Differential abundance testing: univariate data

This section covers basic univariate tests for two-group comparison, covering t-test, Wilcoxon test, and multiple testing.

The following example compares the abundance of a selected bug between two conditions. Let us assume that the data is already properly normalized.

Let us load example data

library(microbiome)
data(dietswap)
d <- dietswap

# Pick microbial abundances for a given taxonomic group
taxa <- "Dialister"

# Construct a data.frame with the selected
# taxonomic group and grouping
df <- data.frame(Abundance = abundances(d)[taxa,],
                 Group = meta(d)$nationality)

Compare the groups visually using a boxplot (left). However, we observe that the abundances are in absolute scale and therefore the comparison is not clear. Let us try the log10 transformation. Now, the data contains many zeros and taking log10 will yield infinite values. Hence we choose the commonly used, although somewhat problematic, log10(1+x) transformation (right).

p1 <- ggplot(df, aes(x = Group, y = Abundance)) +
       geom_boxplot() +
       labs(title = "Absolute abundances", y = "Abundance\n (read count)")+ theme(plot.title = element_text(size=18))

# Let us add the log10(1+x) version:
df$Log10_Abundance <- log10(1 + df$Abundance)
p2 <- ggplot(df, aes(x = Group, y = Log10_Abundance)) +
       geom_boxplot() +
       labs(title = "Log10 abundances", y = "Abundance\n (log10(1+x) read count)")+ theme(plot.title = element_text(size=18))    

library(patchwork)
print(p1 + p2)

The groups seem to differ. Let us test the difference statistically. First, let us perform t-test, which is based on Gaussian assumptions. Each group is expected to follow Gaussian distribution.

Significance p-value with t-test:

print(t.test(Log10_Abundance ~ Group, data = df)$p.value)
## [1] 0.02554997

Now let us investigate the Gaussian assumption in more detail. Boxplots may not show deviations from Gaussian assumptions very clearly Let us try another visualization; the density plot.

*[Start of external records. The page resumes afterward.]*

Lemma ascii_loop_spec (data : list Z) : forall pre cur start o s,
  Forall (fun b => printable b = true) cur ->
  (forall b, last pre = Some b -> printable b = false) ->
  (cur <> [] -> start = length pre) ->
  AsciiString o s ∈ ascii_loop (length pre + length cur) cur start data <->
  (4 <= length s)%nat /\ (length pre <= o)%nat /\ run_at (pre ++ cur ++ data) o s.
Proof.
  induction data as [|b data IH]; intros pre cur start o s Hc Hpre Hst; cbn [ascii_loop].
  - rewrite elem_of_report. split.
    + intros (Hlen & -> & ->). apply Nat.leb_le in Hlen.
      assert (cur <> []) as Hne by (intros ->; simpl in Hlen; lia).
      rewrite (Hst Hne). split_and!; [done|done|]. by apply run_pending.
    + intros (Hlen & Ho & Hrun). pose proof Hrun as (l & r & E & Hl & Hne & _).
      assert (o < length pre + length cur)%nat.
      { apply (f_equal length) in E. rewrite !length_app in E. destruct s; simpl in *; [done|lia]. }
      destruct (run_in_pending pre cur [] o s) as [-> ->]; try done; try lia.
      split; [by apply Nat.leb_le|]. split; [|done]. symmetry. by apply Hst.
  - destruct (printable b) eqn:Hb.
    + specialize (IH pre (cur ++ [b]) (length pre) o s). rewrite length_app, <- app_assoc in IH.
      simpl in IH. rewrite Nat.add_1_r, Nat.add_succ_r in IH.
      replace (match cur with [] => (length pre + length cur)%nat | _ :: _ => start end) with (length pre).
      * apply IH; [|done|done]. apply Forall_app. split; [done|]. by constructor.
      * destruct cur; [simpl; lia|]. symmetry. by apply Hst.
    + rewrite elem_of_app, elem_of_report.
      specialize (IH (pre ++ cur ++ [b]) [] start o s (Forall_nil_2 _)).
      rewrite !length_app in IH. simpl in IH. rewrite Nat.add_0_r, Nat.add_1_r, Nat.add_succ_r in IH.
      rewrite IH; clear IH; [|intros b' Hb'; rewrite app_assoc, last_snoc in Hb'; by simplify_eq|done].
      rewrite <- !app_assoc. cbn [app]. split.
      * intros [(Hlen & -> & ->)|(Hlen & Ho & Hrun)]; [|split_and!; [done|lia|done]].
        apply Nat.leb_le in Hlen. assert (cur <> []) as Hne by (intros ->; simpl in Hlen; lia).
        rewrite (Hst Hne). split_and!; [done|done|]. apply run_pending; try done. intros b' [= <-]. done.
      * intros (Hlen & Ho & Hrun). destruct (decide (length pre + length cur < o)%nat) as [Hgt|Hle].
        { right. split_and!; [done|lia|done]. }
        left. assert (o <> length pre + length cur)%nat as Hneq.
        { intros ->. destruct Hrun as (l & r & E & Hl & Hne & Hs & _).
          destruct s as [|b' s]; [done|]. inversion Hs; subst.
          assert (b' = b) as ->; [|congruence].
          assert (take (length l) (pre ++ cur ++ b :: data) = l) as Ht by (rewrite E; by rewrite take_app_length).
          apply (f_equal (drop (length l))) in E. rewrite drop_app_length, Hl, app_assoc in E.
          rewrite drop_app_length' in E by (rewrite length_app; lia). by simplify_eq/=. }
        destruct (run_in_pending pre cur (b :: data) o s) as [-> ->]; try done; try lia.
        -- intros b' [= <-]. done.
        -- assert (cur <> []) as Hne by (intros ->; simpl in Hlen; lia).
           split; [by apply Nat.leb_le|]. split; [|done]. symmetry. by apply Hst.
Qed.
(* ===== verification/Device.v ===== *)
(** * Bringing up a device: the long sequences of [src/src/xhci.rs].

    The definitions are those of [Driver].  This file follows [init_port], [address_device],
    [handle_mass_storage_device] and [request_config_descriptor_and_rest] from the first
    effect to the last: which structures the controller finds in memory, which commands and
    control transfers it is given and in which order, and which rings the driver goes on
    with. *)

From S2P Require Import Prelude Bits Uefi Trb Event Contexts Executor Controller Usb Storage Driver.
Import Bits.Volatile Trb.Trb Trb.TrbRing Trb.CommandRing UsbTypes Contexts.Contexts Registers Portsc Controller.Controller
  Descriptor MassStorage Scsi UsbIo Transfers Commands.

(** ** Commands *)

(** A command TRB for an input context and a slot. *)
Record slot_trb (ty0 : TrbType) (ctx slot : Z) (t : GenericTrbEntry) : Prop := {
  st_data : t_data t = ctx; st_type : ty t = TrbType_repr ty0; st_slot : get_field (t_control t) 24 8 = slot;
}.

Lemma slot_trb_build ty0 ctx slot : in_width 64 ctx -> in_width 8 slot -> ty0 <> Link ->
  exists t, build (set_trb_type ty0;; on_data (Volatile_write ctx);; set_slot_id slot) = Ok t /\
    slot_trb ty0 ctx slot t /\ cmd_ok t.
Proof.
  intros Hc Hs Hl. rewrite slot_command by done. eexists. split; [reflexivity|].
  set (t := {| t_data := ctx; t_option := 0; t_control := _ |}).
  assert (0 <= TrbType_repr ty0 < 64 /\ TrbType_repr ty0 <> 6) as [Hr Hr6] by (destruct ty0; done).
  unfold in_width in Hs. change (2 ^ 8) with 256 in Hs.
  assert (ty t = TrbType_repr ty0) as Hty.
  { unfold ty. rewrite get_field_div by lia. cbn [t t_control].
    replace (TrbType_repr ty0 * 2 ^ 10 + slot * 2 ^ 24) with ((TrbType_repr ty0 + slot * 2 ^ 8 * 2 ^ 6) * 2 ^ 10) by lia.
    rewrite Z.div_mul, Z.mod_add by lia. by apply Z.mod_small. }
  split; [constructor; [done|done|]|split; [|by rewrite Hty]].
  - rewrite get_field_div by lia. cbn [t t_control]. rewrite Z.div_add, Z.div_small by lia. by apply Z.mod_small.
  - unfold trb_ok, in_width. cbn [t t_control]. lia.
Qed.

p <- ggplot(df, aes(fill = Group, x = Log10_Abundance)) +
       geom_density(alpha = 0.5)
print(p)

Apparently, the data is not Gaussian distributed. In such cases, a common procedure is to use non-parametric tests. These do not make assumptions of the data distribution but instead compare the ordering of the samples.

So, let us look at the significance p-value with Wilcoxon test (log10 data):

print(wilcox.test(Log10_Abundance ~ Group, data = df)$p.value)
## [1] 0.02979053

But since the test is non-parametric, we can as well use the original absolute abundances since the log transformation does not change sample ordering on which the Wilcoxon test is based.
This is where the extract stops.